Quality infrastructure, public and private sector collaboration, and funding models that take into account the various modalities of delivering healthcare, are necessary precursors to the successful implementation and adoption of telehealth-enabled models of care across Australia, according to technology entrepreneurs, healthcare workers, and public sector officials.
Dr James Freeman, founder of telehealth startup GP2U, says telehealth-enabled models of care are logical given the discrepancy between the distribution of doctors and distribution of patients across Australia.
“In the city, there’s a one GP per 1,000 patients ratio. In the country, it’s one GP per 3,000 patients or thereabout. If you look at specialists, then the numbers are far worse. There are less GP services available in the country and there are vastly less specialists, so we’ve got a problem. It means there is healthcare access inequality,” he said.
“If you think logically about it, it shouldn’t matter whether a patient accesses a health service using feet, wheels, or wings as the transport mechanism or video conferencing. If there’s no extra cash component, then there’s no reason for doctors to overservice or try to rort the system. It’s just a different way of delivering the same services we’re delivering now, but in a more patient-centric, convenient way.”
A 2016 report by the Australian Institute of Health and Welfare said total expenditure on health (recurrent and capital expenditure combined) had grown each year from AU$95 billion in 2003-04 to an estimated AU$155 billion in 2013-14.
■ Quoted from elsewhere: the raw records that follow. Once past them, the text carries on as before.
(* ===== verification/Crypto.v ===== *)
(** * Certificates, keys, files and the clock: the interface

    What pkg/certificates uses of crypto/rsa, crypto/x509, os, time and
    client-go, as classes over the world [W]: [Crypto] for keys and
    certificates, [Host] for the disk and the clock, [Clientset] for the
    client that exists before the manager starts, and the retry helper.  The
    law classes state documented behaviour. *)

From S2P Require Import Prelude GoStrings Kube Vendor.

(** ** [x509.Certificate]: the fields the program sets or reads *)

(** Times are nanoseconds since the epoch. *)
Record Certificate := mkCertificate {
  Raw : string;
  SerialNumber : Z;
  CommonName : string;
  Organization : list string;
  DNSNames : list string;
  NotBefore : Z;
  NotAfter : Z;
  KeyUsage : Z;
  ExtKeyUsage : list Z;
  BasicConstraintsValid : bool;
  IsCA : bool }.

#[export] Instance Certificate_eq_dec : EqDecision Certificate.
Proof. solve_decision. Defined.

Definition KeyUsageDigitalSignature : Z := 1.
Definition KeyUsageKeyEncipherment : Z := 4.
Definition KeyUsageCertSign : Z := 32.
Definition ExtKeyUsageServerAuth : Z := 1.

(** [crypto.PrivateKey], an interface: an RSA key or a key of another type. *)
Inductive PrivateKey (K : Type) := RSA (k : K) | OtherKey.
Arguments RSA {K} k.
Arguments OtherKey {K}.

Class Crypto (W : Type) := {
  rsa_PrivateKey : Type;
  rsa_PublicKey : Type;
  rsa_Public : rsa_PrivateKey -> rsa_PublicKey;
  (** [rsa.GenerateKey(rand.Reader, bits)] *)
  rsa_GenerateKey : Z -> M W rsa_PrivateKey;
  (** [x509.CreateCertificate(rand.Reader, template, parent, pub, priv)] *)
  x509_CreateCertificate : Certificate -> Certificate -> rsa_PublicKey -> PrivateKey rsa_PrivateKey -> M W string;
  x509_ParseCertificate : string -> error + Certificate;
  x509_MarshalPKCS8PrivateKey : rsa_PrivateKey -> error + string;
  x509_ParsePKCS8PrivateKey : string -> error + PrivateKey rsa_PrivateKey;
}.

Class Host (W : Type) := {
  (** [time.Now] *)
  time_Now : M W Z;
  os_ReadFile : string -> M W string;
  (** [cert.WriteCert] of client-go *)
  cert_WriteCert : string -> string -> M W unit;
}.

Class Clientset (W : Type) := {
  (** whether [kubernetes.NewForConfig] works *)
  kubernetes_NewForConfig : outcome unit;
  clientset_Get : string -> M W MutatingWebhookConfiguration;
  clientset_Update : MutatingWebhookConfiguration -> M W unit;
  IsConflict : error -> bool;
  (** [retry.RetryOnConflict] *)
  RetryOnConflict : M W unit -> M W unit;
}.

(** ** Laws *)

(** The disk and the clock as they are. *)
Class HostView (W : Type) := {
  file : W -> string -> option string;
  clock : W -> Z;
}.

(** Time may have passed; the disk and the API server are as before. *)
Definition quiet {W} `{ClientReads W, HostView W} (w w' : W) : Prop :=
  (clock w <= clock w')%Z /\ (forall p, file w' p = file w p) /\ (forall k key, view w' k key = view w k key).

#[export] Instance quiet_preorder {W} `{ClientReads W, HostView W} : PreOrder quiet.
Proof.
  split; [by intros w|]. intros w1 w2 w3 (Hc & Hf & Hv) (Hc' & Hf' & Hv').
  split; [lia|]. split; intros; [by rewrite Hf'|by rewrite Hv'].
Qed.

(** Reading the clock gives a time between its values before and after; a
    read gives the contents of the file; a write that works stores the
    contents, and touches no other file whether it works or not; drawing
    entropy touches nothing. *)
Class HostLaws (W : Type) `{ClientReads W, Host W, HostView W} : Prop := {
  now_spec : forall w, exists t, fst (time_Now w) = Ret t /\ (clock w <= t <= clock (snd (time_Now w)))%Z /\ quiet w (snd (time_Now w));
  read_pure : forall p w, snd (os_ReadFile p w) = w;
  read_sound : forall p w d, fst (os_ReadFile p w) = Ret d -> file w p = Some d;
  read_no_panic : forall p w e, fst (os_ReadFile p w) <> Panic e;
  write_clock : forall p d w, (clock w <= clock (snd (cert_WriteCert p d w)))%Z;
  write_view : forall p d w k key, view (snd (cert_WriteCert p d w)) k key = view w k key;
  write_frame : forall p d w q, q <> p -> file (snd (cert_WriteCert p d w)) q = file w q;
  write_done : forall p d w, fst (cert_WriteCert p d w) = Ret tt -> file (snd (cert_WriteCert p d w)) p = Some d;
  write_no_panic : forall p d w e, fst (cert_WriteCert p d w) <> Panic e;
  rand_quiet : forall max w, quiet w (snd (rand_Int max w));
}.

(** Times in a certificate are in seconds. *)
Definition in_seconds (t : Z) : Z := (t / 1000000000 * 1000000000)%Z.

(** What a certificate made from a template says. *)
Definition from_template (t c : Certificate) : Prop :=
  SerialNumber c = SerialNumber t /\ CommonName c = CommonName t /\ Organization c = Organization t /\
  DNSNames c = DNSNames t /\ NotBefore c = in_seconds (NotBefore t) /\ NotAfter c = in_seconds (NotAfter t) /\
  KeyUsage c = KeyUsage t /\ ExtKeyUsage c = ExtKeyUsage t /\ IsCA c = BasicConstraintsValid t && IsCA t.

(** The key a certificate is for, and whether a signature verifies under a
    key ([PublicKey] and [CheckSignature] of a certificate). *)
Class CryptoView (W : Type) `{Crypto W} := {
  cert_key : Certificate -> option rsa_PublicKey;
  verifies : Certificate -> rsa_PublicKey -> bool;
}.

(** Parsing keeps the bytes.  A certificate that was made parses, says what
    the template says, is for the public key given, is signed by the private
    key given, which is the one of the parent when the parent has a key.
    Keys survive their encoding. *)
Class CryptoLaws (W : Type) `{ClientReads W, HostView W, CryptoView W} : Prop := {
  parse_raw : forall d c, x509_ParseCertificate d = inr c -> Raw c = d;
  create_spec : forall tmpl parent pub priv w der, fst (x509_CreateCertificate tmpl parent pub priv w) = Ret der ->
    exists c k, x509_ParseCertificate der = inr c /\ from_template tmpl c /\ cert_key c = Some pub /\
      priv = RSA k /\ verifies c (rsa_Public k) = true /\ (forall p, cert_key parent = Some p -> p = rsa_Public k);
  marshal_parse : forall k d, x509_MarshalPKCS8PrivateKey k = inr d -> x509_ParsePKCS8PrivateKey d = inr (RSA k);
  generate_quiet : forall n w, quiet w (snd (rsa_GenerateKey n w));
  generate_no_panic : forall n w e, fst (rsa_GenerateKey n w) <> Panic e;
  create_quiet : forall tmpl parent pub priv w, quiet w (snd (x509_CreateCertificate tmpl parent pub priv w));
  create_cert_no_panic : forall tmpl parent pub priv w e, fst (x509_CreateCertificate tmpl parent pub priv w) <> Panic e;
}.

(** A run of a function under [RetryOnConflict]: again after a conflict. *)
Inductive retried {W} `{Clientset W} (fn : M W unit) : W -> outcome unit -> W -> Prop :=
| retried_last w r w' : fn w = (r, w') -> retried fn w r w'
| retried_again w e w1 r w' : fn w = (Err e, w1) -> IsConflict e = true -> retried fn w1 r w' -> retried fn w r w'.

(** The clientset reads and writes the objects of the API server; the client
    of the manager writes no file; a retry is a run of the function. *)
Class ClientsetLaws (W : Type) `{ClientReads W, HostView W, Clientset W} : Prop := {
  clientset_get_pure : forall n w, snd (clientset_Get n w) = w;
  clientset_get_sound : forall n w o, fst (clientset_Get n w) = Ret o -> view w KMutatingWebhookConfiguration (mkNN EmptyString n) = Some o;
  clientset_get_no_panic : forall n w p, fst (clientset_Get n w) <> Panic p;
  clientset_update_done : forall o w, fst (clientset_Update o w) = Ret tt ->
    view (snd (clientset_Update o w)) KMutatingWebhookConfiguration (key_of (MutatingWebhookConfiguration_Meta o)) =
    if released (MutatingWebhookConfiguration_Meta o) then None else Some o;
  clientset_update_frame : forall o w,
    frame KMutatingWebhookConfiguration (key_of (MutatingWebhookConfiguration_Meta o)) w (snd (clientset_Update o w));
  clientset_update_no_panic : forall o w p, fst (clientset_Update o w) <> Panic p;
  clientset_update_file : forall o w p, file (snd (clientset_Update o w)) p = file w p;
  update_file : forall k o w p, file (snd (cl_Update k o w)) p = file w p;
  update_clock : forall k o w, (clock w <= clock (snd (cl_Update k o w)))%Z;
  retry_spec : forall fn w r w', RetryOnConflict fn w = (r, w') -> retried fn w r w';
}.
“A ‘perfect storm’ of an ageing health workforce, the rising incidence of chronic conditions, and increased expectations of both consumers and healthcare professionals is contributing to unprecedented demand on our health system,” the report says.
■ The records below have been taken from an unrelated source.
(* ===== verification/RandUtils.v ===== *)
(** * [pkg/randutils]: digests and random strings *)

From S2P Require Import Prelude GoStrings Sha256 Kube Vendor.

Definition charset : string := "abcdefghijklmnopqrstuvwxyz0123456789".

(** [charset[i]]; out of range panics. *)
Definition charset_at (i : Z) : outcome ascii :=
  if Z.ltb i 0 then Panic "index out of range"
  else match String.get (Z.to_nat i) charset with
       | Some c => Ret c
       | None => Panic "index out of range"
       end.

Section RandomString.
Context {W : Type} `{Client W}.

(** The loop of [GenerateRandomString]; [b] is the builder's contents.  An
    error of the entropy source makes the result the empty string. *)
Fixpoint random_loop (n : nat) (b : string) : M W string :=
  match n with
  | O => mret b
  | S n' =>
      r ← try_ (rand_Int (Z.of_nat (String.length charset)));
      match r with
      | inl _ => mret EmptyString
      | inr index =>
          c ← lift (charset_at index);
          random_loop n' (b +:+ String c EmptyString)
      end
  end.

Definition GenerateRandomString (length : nat) : M W string := random_loop length EmptyString.

End RandomString.

(** [GenerateSha256]: the first six hexadecimal digits.  Copying a string
    into the hash cannot fail. *)
Definition GenerateSha256 (key : string) : string :=
  let s := Sha256.hex_sha256 key in
  if Nat.ltb 6 (String.length s) then string_take 6 s else s.

Definition GenerateFullSha256 (key : string) : string := Sha256.hex_sha256 key.

(** ** Properties *)

Definition in_charset (c : ascii) : bool := is_lower c || is_digit c.

Lemma string_take_forallb p n s :
  string_forallb p s = true -> string_forallb p (string_take n s) = true.
Proof.
  revert s. induction n as [|n IH]; intros [|c s]; simpl; try done.
  intros [Hc Hs]%andb_prop. by rewrite Hc, IH.
Qed.

Lemma length_string_take n s : n <= String.length s -> String.length (string_take n s) = n.
Proof. revert s. induction n as [|n IH]; intros [|c s]; simpl; intros; try lia. rewrite IH; lia. Qed.

Lemma GenerateSha256_spec key :
  String.length (GenerateSha256 key) = 6 /\
  string_forallb Sha256.is_hex (GenerateSha256 key) = true /\
  HasPrefix (GenerateFullSha256 key) (GenerateSha256 key) = true.
Proof.
  destruct (Sha256.hex_sha256_spec key) as [Hlen Hhex].
  unfold GenerateSha256, GenerateFullSha256.
  rewrite Hlen. cbn [Nat.ltb Nat.leb]. split; [by apply length_string_take; rewrite Hlen; lia|].
  split; [by apply string_take_forallb|].
  apply HasPrefix_spec. eexists. symmetry. apply take_drop_string.
Qed.

Lemma charset_at_ok i :
  (0 <= i < 36)%Z -> exists c, charset_at i = Ret c /\ in_charset c = true.
Proof.
  intros Hi.
  assert (Hall : forallb (fun n => match charset_at (Z.of_nat n) with Ret c => in_charset c | _ => false end)
                   (seq 0 36) = true) by (vm_compute; reflexivity).
  rewrite forallb_forall in Hall. specialize (Hall (Z.to_nat i) ltac:(apply in_seq; lia)).
  rewrite Z2Nat.id in Hall by lia. destruct (charset_at i); naive_solver.
Qed.

Section RandomStringSpec.
Context {W : Type} `{Entropy W}.

Lemma random_loop_spec n b w :
  exists s w', random_loop n b w = (Ret s, w') /\
    (s = EmptyString \/
     exists r, s = b +:+ r /\ String.length r = n /\ string_forallb in_charset r = true).
Proof.
  revert b w. induction n as [|n IH]; intros b w; cbn [random_loop].
  - exists b, w. split; [done|]. right. exists EmptyString. by rewrite sapp_nil_r.
  - unfold mbind, M_bind, try_.
    destruct (rand_Int _ w) as [[v|e|p] w'] eqn:E; simpl.
    + pose proof (rand_range _ _ _ _ E) as Hv.
      destruct (charset_at_ok v Hv) as (c & Hc & Hin). rewrite Hc. simpl.
      destruct (IH (b +:+ String c EmptyString) w') as (s & w'' & Hs & Hr).
      exists s, w''. split; [done|]. destruct Hr as [->|(r & -> & Hlen & Hr)]; [by left|right].
      exists (String c r). rewrite sapp_assoc. simpl. by rewrite Hlen, Hin, Hr.
    + exists EmptyString, w'. split; [done|]. by left.
    + exfalso. apply (rand_no_panic (Z.of_nat (String.length charset)) w p). by rewrite E.
Qed.

End RandomStringSpec.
The general consensus is that telehealth, even if it requires significant initial monetary outlays, would help alleviate pressures on the healthcare system in Australia in the long-term, improve patient experience, and contribute to better health outcomes.
However, the Australian government cannot drive the telehealth agenda forward on its own, Freeman said.
“Government’s role is to present the big picture of where they want the country to go, put in place core infrastructure that private enterprise can’t afford to fund, put in place incentives, then let the private sector handle the rest,” Freeman said.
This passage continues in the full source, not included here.